Bylvay filed with FDA and EMA for Alagille syndrome

Bylvay is already approved in the U.S. for the treatment of pruritus in patients 3 months of age and older in all types of progressive familial intrahepatic cholestasis (PFIC), and in Europe for the treatment of all types of PFIC in patients aged 6 months or older. Positive data from the Phase III ASSERT study recently presented at the 2022 AASLD The Liver Meeting demonstrated that Bylvay provided early, rapid, clinically meaningful and sustained improvements in pruritus, as well as significant reductions in bile acids and improvements in sleep quality across the two most prominent genetic types in Alagille syndrome, JAG1 and NOTCH2, and in a wider age range of ALGS patients. Over 90% of patients were pruritus responders and Bylvay was generally well tolerated; the overall incidence of treatment emergent adverse events (TEAEs) was similar to placebo. No patients discontinued the study and 96% of patients rolled over into the open-label extension study.

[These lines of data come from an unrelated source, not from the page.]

(** * WCS remote-service harvester: model and verified properties

    Shallow embedding of [wcs_remote_service/utils.py],
    [wcs_remote_service/harvesters/wcs.py] and
    [wcs_remote_service/serviceprocessors/wcs.py].

    Conventions of the embedding
    - Python [str] is [string]: the byte string holding the UTF-8 encoding.
    - Python [float] is the binary64 type [PrimFloat.float].
    - A Python exception is a value of [exn]; code that may raise returns
      in [res]; code that also talks to the remote endpoint runs in the
      monad [M], which threads the log of requests that were issued.
    - A [dict] read by key is a [gmap]; a [dict] whose order is observed is
      an association list with unique keys, in insertion order. *)

From Stdlib Require Import ZArith Floats Ascii String List Bool Lia.
From stdpp Require Import base option list gmap strings.

Local Open Scope Z_scope.

(** ** Exceptions and results *)

Inductive exn : Type :=
| AttributeError (name : string)
| KeyError (key : string)
| IndexError
| ValueError
| TypeError
| Exception (msg : string).

Inductive res (A : Type) : Type :=
| Ok (a : A)
| Raise (e : exn).
Arguments Ok {A} a.
Arguments Raise {A} e.

Definition res_bind {A B} (r : res A) (k : A -> res B) : res B :=
  match r with
  | Ok a => k a
  | Raise e => Raise e
  end.

(** A value of [option] read as "present, or this exception". *)
Definition or_raise {A} (e : exn) (o : option A) : res A :=
  match o with
  | Some a => Ok a
  | None => Raise e
  end.

(** ** Requests sent to the remote endpoint *)

Inductive event : Type :=
| GetCapabilities (url version : string) (timeout : Z)
| DescribeCoverage (url : string) (coverage_id : option string).

(** ** The monad of the harvester: exceptions over a request log *)

Definition M (A : Type) : Type := list event -> res A * list event.

Definition ret {A} (a : A) : M A := fun log => (Ok a, log).

Definition bind {A B} (m : M A) (k : A -> M B) : M B :=
  fun log =>
    match m log with
    | (Ok a, log') => k a log'
    | (Raise e, log') => (Raise e, log')
    end.

Definition raise {A} (e : exn) : M A := fun log => (Raise e, log).

Definition lift {A} (r : res A) : M A := fun log => (r, log).

Definition request (ev : event) : M unit := fun log => (Ok tt, log ++ [ev]).

(** [try: body except Exception: handler] *)
Definition try_except {A} (body : M A) (handler : exn -> M A) : M A :=
  fun log =>
    match body log with
    | (Ok a, log') => (Ok a, log')
    | (Raise e, log') => handler e log'
    end.

Declare Scope py_scope.
Delimit Scope py_scope with py.
Notation "x <-- m ; k" := (bind m (fun x => k))
  (at level 20, m at level 100, k at level 200, only parsing) : py_scope.
Notation "x <~~ r ; k" := (res_bind r (fun x => k))
  (at level 20, r at level 100, k at level 200, only parsing) : py_scope.
Local Open Scope py_scope.

(** ** Python strings *)

Definition dquote : ascii := ascii_of_nat 34.

Definition is_upper (c : ascii) : bool :=
  let n := nat_of_ascii c in (65 <=? n)%nat && (n <=? 90)%nat.

Definition lower_char (c : ascii) : ascii :=
  if is_upper c then ascii_of_nat (nat_of_ascii c + 32) else c.

(** [str.lower()]. A string is the sequence of the bytes of its UTF-8
    encoding; the ASCII letters are lowered and the other characters are
    kept. The code lowers the axis labels, to look them up in two lists of
    ASCII labels, and [urlsplit] lowers a scheme, which is ASCII: the
    characters outside ASCII that have an ASCII letter in their lower case
    (U+0130, U+212A) give [i] followed by U+0307 and [k], and no label has
    a [k]. *)
Fixpoint lower (s : string) : string :=
  match s with
  | EmptyString => EmptyString
  | String c s' => String (lower_char c) (lower s')
  end.

(** ASCII white space of [str.split()]: TAB LF VT FF CR, FS GS RS US, SPACE. *)
Definition isspace (c : ascii) : bool :=
  let n := nat_of_ascii c in
  ((9 <=? n)%nat && (n <=? 13)%nat) || ((28 <=? n)%nat && (n <=? 32)%nat).

(** The white space outside ASCII, in UTF-8: U+0085 and U+00A0 (two
    bytes), U+1680, U+2000 to U+200A, U+2028, U+2029, U+202F, U+205F and
    U+3000 (three bytes). *)
Definition isspace2 (c d : ascii) : bool :=
  (nat_of_ascii c =? 194)%nat && ((nat_of_ascii d =? 133)%nat || (nat_of_ascii d =? 160)%nat).

Definition isspace3 (c d e : ascii) : bool :=
  let '(c, d, e) := (nat_of_ascii c, nat_of_ascii d, nat_of_ascii e) in
  ((c =? 225)%nat && (d =? 154)%nat && (e =? 128)%nat)
  || ((c =? 226)%nat && (d =? 128)%nat
      && (((128 <=? e)%nat && (e <=? 138)%nat) || (e =? 168)%nat || (e =? 169)%nat
          || (e =? 175)%nat))
  || ((c =? 226)%nat && (d =? 129)%nat && (e =? 159)%nat)
  || ((c =? 227)%nat && (d =? 128)%nat && (e =? 128)%nat).

(** The number of bytes of the white-space character that [s] starts
    with, 0 when it starts with another character. *)
Definition space_width (s : string) : nat :=
  match s with
  | String c s1 =>
      if isspace c then 1
      else match s1 with
           | String d s2 =>
               if isspace2 c d then 2
               else match s2 with
                    | String e _ => if isspace3 c d e then 3 else 0
                    | EmptyString => 0
                    end
           | EmptyString => 0
           end
  | EmptyString => 0
  end.

(** [str.split()] with no separator: runs of white space separate the
    words and no empty word is produced. [tok] is the word being read and
    [skip] the number of bytes left of the white-space character being
    read. *)
Fixpoint split_ws_from (skip : nat) (tok : string) (s : string) : list string :=
  match s with
  | EmptyString => if String.eqb tok "" then [] else [tok]
  | String c s' =>
      match skip with
      | S k => split_ws_from k tok s'
      | O =>
          match space_width s with
          | S k => if String.eqb tok "" then split_ws_from k "" s'
                   else tok :: split_ws_from k "" s'
          | O => split_ws_from 0 (tok +:+ String c "") s'
          end
      end
  end.

Definition split_ws (s : string) : list string := split_ws_from 0 "" s.

(** [str.split(sep)] for a one-character separator: never empty. *)
Fixpoint split_on (sep : ascii) (s : string) : list string :=
  match s with
  | EmptyString => [EmptyString]
  | String c s' =>
      if Ascii.eqb c sep then EmptyString :: split_on sep s'
      else match split_on sep s' with
           | h :: t => String c h :: t
           | [] => [String c EmptyString]
           end
  end.

(** [str.replace(c, '')] for a one-character pattern. *)
Fixpoint remove_char (c : ascii) (s : string) : string :=
  match s with
  | EmptyString => EmptyString
  | String d s' => if Ascii.eqb d c then remove_char c s' else String d (remove_char c s')
  end.

(** [s.lstrip(c)], [s.rstrip(c)] and [s.strip(c)] for one character *)
Fixpoint lstrip_char (c : ascii) (s : string) : string :=
  match s with
  | EmptyString => EmptyString
  | String d s' => if Ascii.eqb d c then lstrip_char c s' else s
  end.

Fixpoint rstrip_char (c : ascii) (s : string) : string :=
  match s with
  | EmptyString => EmptyString
  | String d s' =>
      match rstrip_char c s' with
      | EmptyString => if Ascii.eqb d c then EmptyString else String d EmptyString
      | r => String d r
      end
  end.

Definition strip_char (c : ascii) (s : string) : string :=
  rstrip_char c (lstrip_char c s).

(** [l[i]] for [i >= 0] and [l[-k]] for [k >= 1]; [IndexError] out of range. *)
Definition getitem {A} (l : list A) (i : nat) : res A :=
  or_raise IndexError (l !! i).

Definition getitem_neg {A} (l : list A) (k : nat) : res A :=
  match k with
  | O => Raise IndexError
  | S k' => or_raise IndexError (rev l !! k')
  end.

(** [x in labels] for a list of strings. *)
Definition str_in (x : string) (labels : list string) : bool :=
  existsb (String.eqb x) labels.

(** ** [urllib.parse] (Python standard library, the part the code calls)

    The functions below follow [urllib/parse.py] (and, for a host in
    brackets, [ipaddress.py]) of CPython 3.11. A string is the sequence of
    the bytes of its UTF-8 encoding. One check of [urlsplit] is outside
    the model: the NFKC check of a netloc that is not ASCII. *)

(** *** UTF-8 *)

Definition is_ascii (c : ascii) : bool := (nat_of_ascii c <? 128)%nat.

(** a continuation byte, 80 to BF *)
Definition is_cont (c : ascii) : bool :=
  let n := nat_of_ascii c in (128 <=? n)%nat && (n <? 192)%nat.

(** The byte [b1] continues the lead byte [b0] of a sequence of three or
    four bytes: E0 takes A0..BF, ED takes 80..9F, F0 takes 90..BF and F4
    takes 80..8F (no overlong form, no surrogate, nothing above U+10FFFF). *)
Definition second_ok (b0 b1 : ascii) : bool :=
  let n0 := nat_of_ascii b0 in
  let n1 := nat_of_ascii b1 in
  is_cont b1 &&
  (if (n0 =? 224)%nat then (160 <=? n1)%nat
   else if (n0 =? 237)%nat then (n1 <? 160)%nat
   else if (n0 =? 240)%nat then (144 <=? n1)%nat
   else if (n0 =? 244)%nat then (n1 <? 144)%nat
   else true).

(** The number of bytes that a lead byte announces: 1 for ASCII, 2 for
    C2..DF, 3 for E0..EF, 4 for F0..F4, and 0 for a byte that starts no
    character. *)
Definition lead_width (b0 : ascii) : nat :=
  let n0 := nat_of_ascii b0 in
  if (n0 <? 128)%nat then 1%nat
  else if (n0 <? 194)%nat then 0%nat
  else if (n0 <? 224)%nat then 2%nat
  else if (n0 <? 240)%nat then 3%nat
  else if (n0 <? 245)%nat then 4%nat
  else 0%nat.

(** U+FFFD *)
Definition replacement : string :=
  String (ascii_of_nat 239) (String (ascii_of_nat 191) (String (ascii_of_nat 189) EmptyString)).

(** [bs.decode('utf-8', 'replace')], the result again in UTF-8: a
    well-formed character is kept; a byte that starts none, and a lead
    byte with the bytes that continue it up to the first byte that does
    not, or up to the end, become one U+FFFD. *)
Fixpoint decode_replace (s : string) : string :=
  match s with
  | EmptyString => EmptyString
  | String b0 s1 =>
      match lead_width b0 with
      | 1%nat => String b0 (decode_replace s1)
      | 2%nat =>
          match s1 with
          | EmptyString => replacement
          | String b1 s2 =>
              if is_cont b1 then String b0 (String b1 (decode_replace s2))
              else replacement +:+ decode_replace s1
          end
      | 3%nat =>
          match s1 with
          | EmptyString => replacement
          | String b1 s2 =>
              if second_ok b0 b1 then
                match s2 with
                | EmptyString => replacement
                | String b2 s3 =>
                    if is_cont b2
                    then String b0 (String b1 (String b2 (decode_replace s3)))
                    else replacement +:+ decode_replace s2
                end
              else replacement +:+ decode_replace s1
          end
      | 4%nat =>
          match s1 with
          | EmptyString => replacement
          | String b1 s2 =>
              if second_ok b0 b1 then
                match s2 with
                | EmptyString => replacement
                | String b2 s3 =>
                    if is_cont b2 then
                      match s3 with
                      | EmptyString => replacement
                      | String b3 s4 =>
                          if is_cont b3
                          then String b0 (String b1 (String b2 (String b3 (decode_replace s4))))
                          else replacement +:+ decode_replace s3
                      end
                    else replacement +:+ decode_replace s2
                end
              else replacement +:+ decode_replace s1
          end
      | _ => replacement +:+ decode_replace s1
      end
  end.

(** The byte strings that are the UTF-8 encoding of a string. *)
Fixpoint utf8_valid (s : string) : bool :=
  match s with
  | EmptyString => true
  | String b0 s1 =>
      match lead_width b0 with
      | 1%nat => utf8_valid s1
      | 2%nat =>
          match s1 with
          | String b1 s2 => is_cont b1 && utf8_valid s2
          | _ => false
          end
      | 3%nat =>
          match s1 with
          | String b1 (String b2 s3) => second_ok b0 b1 && is_cont b2 && utf8_valid s3
          | _ => false
          end
      | 4%nat =>
          match s1 with
          | String b1 (String b2 (String b3 s4)) =>
              second_ok b0 b1 && is_cont b2 && is_cont b3 && utf8_valid s4
          | _ => false
          end
      | _ => false
      end
  end.

(** *** Percent-decoding *)

Definition hexval (c : ascii) : option nat :=
  let n := nat_of_ascii c in
  if (48 <=? n)%nat && (n <=? 57)%nat then Some (n - 48)%nat
  else if (65 <=? n)%nat && (n <=? 70)%nat then Some (n - 55)%nat
  else if (97 <=? n)%nat && (n <=? 102)%nat then Some (n - 87)%nat
  else None.

(** [unquote]: every [%XX] with two hex digits becomes the byte [XX]. *)
Fixpoint unquote (s : string) : string :=
  match s with
  | EmptyString => EmptyString
  | String c s' =>
      if Ascii.eqb c "%" then
        match s' with
        | String h (String l s'') =>
            match hexval h, hexval l with
            | Some a, Some b => String (ascii_of_nat (16 * a + b)) (unquote s'')
            | _, _ => String c (unquote s')
            end
        | _ => String c (unquote s')
        end
      else String c (unquote s')
  end.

In the U.S., Bylvay received orphan exclusivity for the treatment of pruritus in PFIC and Orphan Drug Designations for the treatment of ALGS, biliary atresia and primary biliary cholangitis. In Europe, Bylvay received orphan exclusivity for the treatment of PFIC and Orphan Drug Designations for the treatment of ALGS, biliary atresia and primary biliary cholangitis.

With completed submissions for Bylvay in the U.S. and EU for use in patients with ALGS, the Company anticipates approvals in the second half of 2023. Bylvay is also being evaluated in the Phase III BOLD study in biliary atresia, a global gold standard pivotal trial that enrolled 205 patients. Topline results are expected to be available by the end of 2024.